# 💽 Gleam BR: Erlang Disk Log
[](https://hex.pm/packages/gbr_disk_log)
[](https://hexdocs.pm/gbr_disk_log/)
A Type-Safe Gleam wrapper for the robust Erlang `disk_log` module. Designed for Telecom-grade Ring Buffers, high-performance event persistence, and extreme telemetry scenarios.
## Overview
`gbr_disk_log` provides an idiomatic Gleam interface to Erlang's built-in disk logging utility. It allows for efficient logging of binary data to disk with various rotation and repair strategies, ensuring that your application's telemetry and event logs are handled with the same reliability as a Tier-1 telecom system.
## When to use it? (Practical Examples)
Erlang's `disk_log` was originally designed by Ericsson for Telecom systems to store massive amounts of Call Detail Records (CDRs) without crashing the nodes or indefinitely filling up the hard drives. In the Gleam ecosystem, it shines in scenarios such as:
* **Bounded Telemetry & IoT:** Storing thousands of high-frequency sensor readings or audit events per second. By using the `Wrap` (ring buffer) mode, you guarantee the log will never exceed a specific megabyte limit on your disk.
* **Actor State Recovery (WAL):** Implementing a Write-Ahead Log. Before a crucial actor mutates its state (e.g., processing a financial transaction), it asynchronously writes the intent to the `disk_log`. If the server loses power, the actor reads the chunks upon reboot to recover its state.

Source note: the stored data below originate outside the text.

(* ===== verification/Virtio.v ===== *)
(** * The disk driver: kernel/virtio_disk.c

    The driver's own state and the memory it shares with the device (descriptor
    table, available ring, used ring) are one record; the buffers and the blocks on
    the disk are those of Bio.  A physical address that the driver gives to the device
    is a [daddr], which names the object it points to.

    [virtio_disk_rw] is cut where it sleeps: [virtio_disk_rw_try] runs from the start
    until it sleeps, for want of descriptors or until the request is served, and
    [virtio_disk_rw_resume] goes on after a wakeup. *)

From S2P Require Import Prelude KMonad Riscv Mem Kalloc Ring Sleeplock Bio.

(** ** virtio.h *)

Definition NUM := 8.
Definition VRING_DESC_F_NEXT := 1.
Definition VRING_DESC_F_WRITE := 2.
Definition VIRTIO_BLK_T_IN := 0.
Definition VIRTIO_BLK_T_OUT := 1.

Definition VIRTIO_MMIO_MAGIC_VALUE := 0.
Definition VIRTIO_MMIO_VERSION := 4.
Definition VIRTIO_MMIO_DEVICE_ID := 8.
Definition VIRTIO_MMIO_VENDOR_ID := 12.
Definition VIRTIO_MMIO_DEVICE_FEATURES := 16.
Definition VIRTIO_MMIO_DRIVER_FEATURES := 32.
Definition VIRTIO_MMIO_QUEUE_SEL := 48.
Definition VIRTIO_MMIO_QUEUE_NUM_MAX := 52.
Definition VIRTIO_MMIO_QUEUE_NUM := 56.
Definition VIRTIO_MMIO_QUEUE_READY := 68.
Definition VIRTIO_MMIO_QUEUE_NOTIFY := 80.
Definition VIRTIO_MMIO_INTERRUPT_STATUS := 96.
Definition VIRTIO_MMIO_INTERRUPT_ACK := 100.
Definition VIRTIO_MMIO_STATUS := 112.
Definition VIRTIO_MMIO_QUEUE_DESC_LOW := 128.
Definition VIRTIO_MMIO_QUEUE_DESC_HIGH := 132.
Definition VIRTIO_MMIO_DRIVER_DESC_LOW := 144.
Definition VIRTIO_MMIO_DRIVER_DESC_HIGH := 148.
Definition VIRTIO_MMIO_DEVICE_DESC_LOW := 160.
Definition VIRTIO_MMIO_DEVICE_DESC_HIGH := 164.

Definition VIRTIO_CONFIG_S_ACKNOWLEDGE := 1.
Definition VIRTIO_CONFIG_S_DRIVER := 2.
Definition VIRTIO_CONFIG_S_DRIVER_OK := 4.
Definition VIRTIO_CONFIG_S_FEATURES_OK := 8.

Definition VIRTIO_BLK_F_RO := 5.
Definition VIRTIO_BLK_F_SCSI := 7.
Definition VIRTIO_BLK_F_CONFIG_WCE := 11.
Definition VIRTIO_BLK_F_MQ := 12.
Definition VIRTIO_F_ANY_LAYOUT := 27.
Definition VIRTIO_RING_F_INDIRECT_DESC := 28.
Definition VIRTIO_RING_F_EVENT_IDX := 29.

(** What a descriptor points to: nothing, [disk.ops[i]], the data of buffer [b], or
    [disk.info[i].status]. *)
Inductive daddr := A_null | A_op (i : Z) | A_data (b : Z) | A_status (i : Z).

Record virtq_desc := Desc { d_addr : daddr; d_len : Z; d_flags : Z; d_next : Z }.
Record virtio_blk_req := Req { rq_type : Z; rq_reserved : Z; rq_sector : Z }.

Definition desc0 : virtq_desc := Desc A_null 0 0 0.
Definition req0 : virtio_blk_req := Req 0 0 0.

(** [struct disk], with the rings it points to. *)
Record disk := Disk {
  dk_desc : list virtq_desc;
  avail_idx : Z;
  avail_ring : list Z;
  used_ring_idx : Z;         (** [used->idx], written by the device *)
  used_ring : list Z;        (** the [id]s of [used->ring] *)
  dk_free : list bool;
  dk_used_idx : Z;           (** [disk.used_idx] *)
  dk_info_b : list Z;        (** [info[i].b], an index of [bcache.buf] or [NULL] *)
  dk_info_status : list Z;
  dk_ops : list virtio_blk_req
}.

Definition set_desc i x d := Disk (setZ (dk_desc d) i x) (avail_idx d) (avail_ring d) (used_ring_idx d) (used_ring d) (dk_free d) (dk_used_idx d) (dk_info_b d) (dk_info_status d) (dk_ops d).
Definition set_avail idx ring d := Disk (dk_desc d) idx ring (used_ring_idx d) (used_ring d) (dk_free d) (dk_used_idx d) (dk_info_b d) (dk_info_status d) (dk_ops d).
Definition set_used idx ring d := Disk (dk_desc d) (avail_idx d) (avail_ring d) idx ring (dk_free d) (dk_used_idx d) (dk_info_b d) (dk_info_status d) (dk_ops d).
Definition set_free i x d := Disk (dk_desc d) (avail_idx d) (avail_ring d) (used_ring_idx d) (used_ring d) (setZ (dk_free d) i x) (dk_used_idx d) (dk_info_b d) (dk_info_status d) (dk_ops d).
Definition set_used_idx x d := Disk (dk_desc d) (avail_idx d) (avail_ring d) (used_ring_idx d) (used_ring d) (dk_free d) x (dk_info_b d) (dk_info_status d) (dk_ops d).
Definition set_info_b i x d := Disk (dk_desc d) (avail_idx d) (avail_ring d) (used_ring_idx d) (used_ring d) (dk_free d) (dk_used_idx d) (setZ (dk_info_b d) i x) (dk_info_status d) (dk_ops d).
Definition set_info_status i x d := Disk (dk_desc d) (avail_idx d) (avail_ring d) (used_ring_idx d) (used_ring d) (dk_free d) (dk_used_idx d) (dk_info_b d) (setZ (dk_info_status d) i x) (dk_ops d).
Definition set_op i x d := Disk (dk_desc d) (avail_idx d) (avail_ring d) (used_ring_idx d) (used_ring d) (dk_free d) (dk_used_idx d) (dk_info_b d) (dk_info_status d) (setZ (dk_ops d) i x).

Definition descat (d : disk) (i : Z) : virtq_desc := nthZ desc0 (dk_desc d) i.
Definition opat (d : disk) (i : Z) : virtio_blk_req := nthZ req0 (dk_ops d) i.

(** The driver, the buffers and the blocks on the disk, and the device's registers as
    the driver has written them. *)
Record vst := Vst { v_disk : disk; v_bc : bcache; v_regs : list (Z * Z) }.

Definition on_disk (f : disk -> disk) (s : vst) : vst := Vst (f (v_disk s)) (v_bc s) (v_regs s).
Definition on_bc (f : bcache -> bcache) (s : vst) : vst := Vst (v_disk s) (f (v_bc s)) (v_regs s).
(** [*R(r) = v] *)
Definition wreg (r v : Z) : M vst unit := modify (fun s => Vst (v_disk s) (v_bc s) (v_regs s ++ [(r, u32 v)])).

Definition set_bdisk (x : bool) (b : buf) : buf :=
  Buf (b_valid b) x (b_dev b) (b_blockno b) (b_lock b) (b_refcnt b) (b_prev b) (b_next b) (b_data b).

(** ** Initialisation

    [rd w r] is what a read of register [r] returns after the register writes [w]. *)

Definition vdop {A} (m : M vst A) : M (mach * vst) A := zoom snd (fun x s => (fst s, x)) m.
Definition vmop {A} (m : M mach A) : M (mach * vst) A := zoom fst (fun x s => (x, snd s)) m.

Definition clear_bits (features : Z) (bits : list Z) : Z :=
  fold_left (fun f b => Z.land f (Z.lnot (Z.shiftl 1 b))) bits features.

(** [disk.desc], [disk.avail] and [disk.used] point to three fresh zeroed pages. *)
Definition zero_page (pa : Z) : M (mach * vst) unit := vmop (modify (set_ram (fun m => memset m pa 0 PGSIZE))).

Definition virtio_disk_init (rd : list (Z * Z) -> Z -> Z) : M (mach * vst) unit :=
  let reg r := vdop (gets (fun s => rd (v_regs s) r)) in
  magic <- reg VIRTIO_MMIO_MAGIC_VALUE ;;
  version <- reg VIRTIO_MMIO_VERSION ;;
  device <- reg VIRTIO_MMIO_DEVICE_ID ;;
  vendor <- reg VIRTIO_MMIO_VENDOR_ID ;;
  if negb (magic =? 0x74726976) || negb (version =? 2) || negb (device =? 2) || negb (vendor =? 0x554d4551) then
    panic "could not find virtio disk"
  else
    (* reset device *)
    vdop (wreg VIRTIO_MMIO_STATUS 0) ;;
    (* set ACKNOWLEDGE status bit *)
    let status := Z.lor 0 VIRTIO_CONFIG_S_ACKNOWLEDGE in
    vdop (wreg VIRTIO_MMIO_STATUS status) ;;
    (* set DRIVER status bit *)
    let status := Z.lor status VIRTIO_CONFIG_S_DRIVER in
    vdop (wreg VIRTIO_MMIO_STATUS status) ;;
    (* negotiate features *)
    features <- reg VIRTIO_MMIO_DEVICE_FEATURES ;;
    let features := clear_bits features
      [VIRTIO_BLK_F_RO; VIRTIO_BLK_F_SCSI; VIRTIO_BLK_F_CONFIG_WCE; VIRTIO_BLK_F_MQ;
       VIRTIO_F_ANY_LAYOUT; VIRTIO_RING_F_EVENT_IDX; VIRTIO_RING_F_INDIRECT_DESC] in
    vdop (wreg VIRTIO_MMIO_DRIVER_FEATURES features) ;;
    (* tell device that feature negotiation is complete. *)
    vdop (wreg VIRTIO_MMIO_STATUS (Z.lor status VIRTIO_CONFIG_S_FEATURES_OK)) ;;
    (* re-read status to ensure FEATURES_OK is set. *)
    status <- reg VIRTIO_MMIO_STATUS ;;
    if Z.land status VIRTIO_CONFIG_S_FEATURES_OK =? 0 then panic "virtio disk FEATURES_OK unset"
    else
      (* initialize queue 0. *)
      vdop (wreg VIRTIO_MMIO_QUEUE_SEL 0) ;;
      (* ensure queue 0 is not in use. *)
      ready <- reg VIRTIO_MMIO_QUEUE_READY ;;
      if negb (ready =? 0) then panic "virtio disk should not be ready"
      else
        (* check maximum queue size. *)
        max <- reg VIRTIO_MMIO_QUEUE_NUM_MAX ;;
        if max =? 0 then panic "virtio disk has no queue 0"
        else if max <? NUM then panic "virtio disk max queue too short"
        else
          (* allocate and zero queue memory. *)
          desc <- vmop kalloc ;;
          avail <- vmop kalloc ;;
          used <- vmop kalloc ;;
          if (desc =? 0) || (avail =? 0) || (used =? 0) then panic "virtio disk kalloc"
          else
            zero_page desc ;; zero_page avail ;; zero_page used ;;
            vdop (modify (on_disk (fun d =>
              Disk (replicate (Z.to_nat NUM) desc0) 0 (replicate (Z.to_nat NUM) 0) 0 (replicate (Z.to_nat NUM) 0)
                (dk_free d) (dk_used_idx d) (dk_info_b d) (dk_info_status d) (dk_ops d)))) ;;
            (* set queue size. *)
            vdop (wreg VIRTIO_MMIO_QUEUE_NUM NUM) ;;
            (* write physical addresses. *)
            vdop (wreg VIRTIO_MMIO_QUEUE_DESC_LOW desc) ;;
            vdop (wreg VIRTIO_MMIO_QUEUE_DESC_HIGH (Z.shiftr desc 32)) ;;
            vdop (wreg VIRTIO_MMIO_DRIVER_DESC_LOW avail) ;;
            vdop (wreg VIRTIO_MMIO_DRIVER_DESC_HIGH (Z.shiftr avail 32)) ;;
            vdop (wreg VIRTIO_MMIO_DEVICE_DESC_LOW used) ;;
            vdop (wreg VIRTIO_MMIO_DEVICE_DESC_HIGH (Z.shiftr used 32)) ;;
            (* queue is ready. *)
            vdop (wreg VIRTIO_MMIO_QUEUE_READY 1) ;;
            (* all NUM descriptors start out unused. *)
            mfor (upto NUM) (fun i => vdop (modify (on_disk (set_free i true)))) ;;
            (* tell device we're completely ready. *)
            vdop (wreg VIRTIO_MMIO_STATUS (Z.lor status VIRTIO_CONFIG_S_DRIVER_OK)).

(** ** Descriptors *)

(** The first free descriptor at or after [i]. *)
Fixpoint find_free (l : list bool) (i : Z) : Z :=
  match l with
  | [] => -1
  | f :: l' => if (f : bool) then i else find_free l' (i + 1)
  end.

(** find a free descriptor, mark it non-free, return its index. *)
Definition alloc_desc : M vst Z :=
  i <- gets (fun s => find_free (dk_free (v_disk s)) 0) ;;
  (when 0 <=? i do modify (on_disk (set_free i false))) ;;
  ret i.

(** mark a descriptor as free. *)
Definition free_desc (i : Z) : M vst unit :=
  if NUM <=? i then panic "free_desc 1"
  else
    f <- gets (fun s => nthZ false (dk_free (v_disk s)) i) ;;
    if (f : bool) then panic "free_desc 2"
    else
      modify (on_disk (set_desc i desc0)) ;;
      modify (on_disk (set_free i true)) ;;
      wakeup CH_disk_free.

(** free a chain of descriptors; a chain has at most [NUM]. *)
Fixpoint free_chain (fuel : nat) (i : Z) : M vst unit :=
  match fuel with
  | O => panic "free_chain: out of fuel"
  | S f =>
      d <- gets (fun s => descat (v_disk s) i) ;;
      free_desc i ;;
      if negb (Z.land (d_flags d) VRING_DESC_F_NEXT =? 0) then free_chain f (d_next d) else ret tt
  end.

(** allocate three descriptors (they need not be contiguous). *)
Definition alloc3_desc : M vst (option (Z * Z * Z)) :=
  i0 <- alloc_desc ;;
  if i0 <? 0 then ret None
  else
    i1 <- alloc_desc ;;
    if i1 <? 0 then free_desc i0 ;; ret None
    else
      i2 <- alloc_desc ;;
      if i2 <? 0 then free_desc i0 ;; free_desc i1 ;; ret None
      else ret (Some (i0, i1, i2)).

(** ** Requests *)

(** Format the three descriptors and give the chain to the device. *)
Definition submit (b : Z) (write : bool) (idx : Z * Z * Z) : M vst unit :=
  let '(i0, i1, i2) := idx in
  (* uint arithmetic, then widened *)
  sector <- gets (fun s => u32 (b_blockno (bufat (v_bc s) b) * (BSIZE / 512))) ;;
  modify (on_disk (set_op i0 (Req (if write then VIRTIO_BLK_T_OUT else VIRTIO_BLK_T_IN) 0 sector))) ;;
  modify (on_disk (set_desc i0 (Desc (A_op i0) 16 VRING_DESC_F_NEXT i1))) ;;
  modify (on_disk (set_desc i1 (Desc (A_data b) BSIZE
    (Z.lor (if write then 0 else VRING_DESC_F_WRITE) VRING_DESC_F_NEXT) i2))) ;;
  modify (on_disk (set_info_status i0 0xff)) ;; (* device writes 0 on success *)
  modify (on_disk (set_desc i2 (Desc (A_status i0) 1 VRING_DESC_F_WRITE 0))) ;;
  (* record struct buf for virtio_disk_intr(). *)
  modify (on_bc (upd_buf b (set_bdisk true))) ;;
  modify (on_disk (set_info_b i0 b)) ;;
  (* tell the device the first index in our chain of descriptors. *)
  modify (on_disk (fun d => set_avail (avail_idx d) (setZ (avail_ring d) (avail_idx d mod NUM) i0) d)) ;;
  (* tell the device another avail ring entry is available. *)
  modify (on_disk (fun d => set_avail (u16 (avail_idx d + 1)) (avail_ring d) d)) ;;
  wreg VIRTIO_MMIO_QUEUE_NOTIFY 0.

(** Where a thread in [virtio_disk_rw] is when it has given up the lock. *)
Inductive rwres := RwNoDesc | RwWait (i0 : Z) | RwDone.

(** [while(b->disk == 1) sleep(b, &disk.vdisk_lock);] and what follows. *)
Definition rw_wait (b i0 : Z) : M vst rwres :=
  busy <- gets (fun s => b_disk (bufat (v_bc s) b)) ;;
  if (busy : bool) then
    release LK_vdisk ;; (* sleep(b, &disk.vdisk_lock) *)
    ret (RwWait i0)
  else
    modify (on_disk (set_info_b i0 NULL)) ;;
    free_chain (Z.to_nat NUM) i0 ;;
    release LK_vdisk ;;
    ret RwDone.

Definition virtio_disk_rw_try (b : Z) (write : bool) : M vst rwres :=
  acquire LK_vdisk ;;
  r <- alloc3_desc ;;
  match r with
  | None =>
      release LK_vdisk ;; (* sleep(&disk.free[0], &disk.vdisk_lock) *)
      ret RwNoDesc
  | Some (i0, i1, i2) =>
      submit b write (i0, i1, i2) ;;
      rw_wait b i0
  end.

Definition virtio_disk_rw_resume (b i0 : Z) : M vst rwres :=
  acquire LK_vdisk ;;
  rw_wait b i0.

(** ** The interrupt handler *)

(** The used ring holds at most [NUM] new entries. *)
Fixpoint intr_loop (fuel : nat) : M vst unit :=
  d <- gets v_disk ;;
  if dk_used_idx d =? used_ring_idx d then ret tt
  else
    match fuel with
    | O => panic "virtio_disk_intr: out of fuel"
    | S f =>
        let id := nthZ 0 (used_ring d) (dk_used_idx d mod NUM) in
        if negb (nthZ 0 (dk_info_status d) id =? 0) then panic "virtio_disk_intr status"
        else
          let b := nthZ NULL (dk_info_b d) id in
          modify (on_bc (upd_buf b (set_bdisk false))) ;; (* disk is done with buf *)
          wakeup (CH_buf b) ;;
          modify (on_disk (set_used_idx (u16 (dk_used_idx d + 1)))) ;;
          intr_loop f
    end.

(** [rd] as in [virtio_disk_init]. *)
Definition virtio_disk_intr (rd : list (Z * Z) -> Z -> Z) : M vst unit :=
  acquire LK_vdisk ;;
  st <- gets (fun s => rd (v_regs s) VIRTIO_MMIO_INTERRUPT_STATUS) ;;
  wreg VIRTIO_MMIO_INTERRUPT_ACK (Z.land st 3) ;;
  intr_loop (Z.to_nat NUM) ;;
  release LK_vdisk.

* **OOM Prevention:** Relieving memory pressure. If a system is overwhelmed, instead of holding millions of messages in RAM (actor mailboxes), flush them to disk safely.
## Why use?
- **Type Safety:** Leverage Gleam's strong type system to avoid common pitfalls when working with Erlang's `disk_log`.

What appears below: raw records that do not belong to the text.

(* ===== verification/VirtioInv.v ===== *)
(** * Threads, the disk and its driver

    Any number of threads are inside [virtio_disk_rw], the device serves requests in
    its own time and in any order, and interrupts arrive at any moment.  The critical
    sections of the driver are atomic steps, since [vdisk_lock] is held throughout.

    The device is not part of the sources: it is a relation [dev_step], about which the
    only assumption is that it does what the virtio specification says ([dev_ok]).  It
    may finish a request with an error, for which the driver's handler panics. *)

From S2P Require Import Prelude KMonad Riscv Mem Kalloc Sleeplock Bio Ring Virtio.

(** ** The device *)

(** How far the device has read the available ring, and the chains it is serving. *)
Record dev := Dev { dv_taken : Z; dv_pending : list Z }.

(** The status byte that ends a request. *)
Definition VIRTIO_BLK_S_OK := 0.
Definition VIRTIO_BLK_S_IOERR := 1.
Definition VIRTIO_BLK_S_UNSUPP := 2.

Definition flag (x : virtq_desc) (f : Z) : bool := negb (Z.land (d_flags x) f =? 0).

(** The request that the chain starting at descriptor [h] makes, with its buffer and its
    status byte, if it is laid out as section 5.2 of the virtio specification asks: a
    header of 16 bytes that the device reads, the data of one block (two sectors), which
    the device writes if the request reads the disk and reads if it writes it, and one
    byte that the device writes. *)
Definition blk_request (d : disk) (h : Z) : option (virtio_blk_req * Z * Z) :=
  let d0 := descat d h in
  let d1 := descat d (d_next d0) in
  let d2 := descat d (d_next d1) in
  match d_addr d0, d_addr d1, d_addr d2 with
  | A_op i, A_data b, A_status j =>
      let r := opat d i in
      if flag d0 VRING_DESC_F_NEXT && negb (flag d0 VRING_DESC_F_WRITE) && (d_len d0 =? 16) &&
         flag d1 VRING_DESC_F_NEXT && (d_len d1 =? BSIZE) &&
         (if flag d1 VRING_DESC_F_WRITE then rq_type r =? VIRTIO_BLK_T_IN else rq_type r =? VIRTIO_BLK_T_OUT) &&
         negb (flag d2 VRING_DESC_F_NEXT) && flag d2 VRING_DESC_F_WRITE && (d_len d2 =? 1) &&
         (rq_sector r mod 2 =? 0)
      then Some (r, b, j)
      else None
  | _, _, _ => None
  end.

(** The effect of serving a chain.  With status OK the data has been moved; with another
    status the block that was to be written, or the buffer that was to be filled, may
    hold anything ([x]).  Nothing is promised for chains laid out otherwise. *)
Definition served (h : Z) (s s' : vst) : Prop :=
  let d := v_disk s in
  match blk_request d h with
  | Some (r, b, j) =>
      let bno := rq_sector r / 2 in
      exists st x, st ∈ [VIRTIO_BLK_S_OK; VIRTIO_BLK_S_IOERR; VIRTIO_BLK_S_UNSUPP] /\
        (st = VIRTIO_BLK_S_OK -> x = if rq_type r =? VIRTIO_BLK_T_OUT then b_data (bufat (v_bc s) b) else blk (v_bc s) bno) /\
        s' = Vst
          (set_used (u16 (used_ring_idx d + 1)) (setZ (used_ring d) (used_ring_idx d mod NUM) h)
             (set_info_status j st d))
          (if rq_type r =? VIRTIO_BLK_T_OUT then
             Bcache (bufs (v_bc s)) (<[bno := x]> (platter (v_bc s))) (writes (v_bc s) ++ [(bno, x)])
           else upd_buf b (set_data x) (v_bc s))
          (v_regs s)
  | None => True
  end.

(** What the device may do: read an entry of the available ring, or finish a chain. *)
Inductive dev_allowed : vst * dev -> vst * dev -> Prop :=
| dev_take s v :
    dv_taken v <> avail_idx (v_disk s) ->
    dev_allowed (s, v)
      (s, Dev (u16 (dv_taken v + 1)) (dv_pending v ++ [nthZ 0 (avail_ring (v_disk s)) (dv_taken v mod NUM)]))
| dev_finish s v h l1 l2 s' :
    dv_pending v = l1 ++ h :: l2 -> served h s s' ->
    dev_allowed (s, v) (s', Dev (dv_taken v) (l1 ++ l2)).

- **OOM Prevention:** Written directly to disk, preventing memory overflow in high-throughput scenarios.
- **Async Operations:** Supports both synchronous (`log`) and asynchronous (`async_log`, `binary_async_log`) logging for maximum performance.
- **Fault Tolerance:** Built on top of Erlang/OTP, benefiting from decades of battle-tested reliability.
- **Zero Dependencies:** Only depends on the Gleam standard library and Erlang/OTP.
## Limitations (When NOT to use it)
Transparency is key. `gbr_disk_log` is a highly specialized tool, not a silver bullet:
* **Not a Human-Readable Logger:** It is designed to store binaries and Erlang terms efficiently, not plain text. You cannot easily `tail -f` a wrap log in your terminal; you must read it programmatically using the `chunk` function. (If you want standard terminal logging, use `gleam_erlang` or `wisp` loggers).
* **Not a Message Broker:** It is not a replacement for Kafka, RabbitMQ, or NATS. It lacks consumer groups, distributed pub/sub routing, and offset tracking.
* **Single-Node Only:** It writes to the local file system. It is not a distributed database. If the physical disk is destroyed, the data is lost unless replicated by another system.
## Installation
```sh
gleam add gbr_disk_log
```
## Quickstart
```gleam
import gbr/disk_log
import gleam/io
pub fn main() {
// Configure and open a log
let options =
disk_log.options_empty
|> disk_log.file("events.log")
|> disk_log.type_(disk_log.Halt)
|> disk_log.format(disk_log.External)
let assert Ok(log) =
disk_log.new("my_app_events")
|> disk_log.open_options(options)
// Log some data synchronously
let assert Ok(_) = disk_log.log(log, <<"Hello, World!":utf8>>)
// Log some data asynchronously
let assert Ok(_) = disk_log.async_log(log, <<"Async event":utf8>>)
// Sync data to disk
let assert Ok(_) = disk_log.sync(log)
// Get info about the log
let assert Ok(info) = disk_log.info(log)
io.println("Log file: " <> info.file)
// Close the log
let assert Ok(_) = disk_log.close(log)
}
```
## Ecosystem
This package is part of the foundation of **Gleam-BR** and the **gleam.dev.br** ecosystem, focused on building high-performance, reliable P2P and edge computing solutions.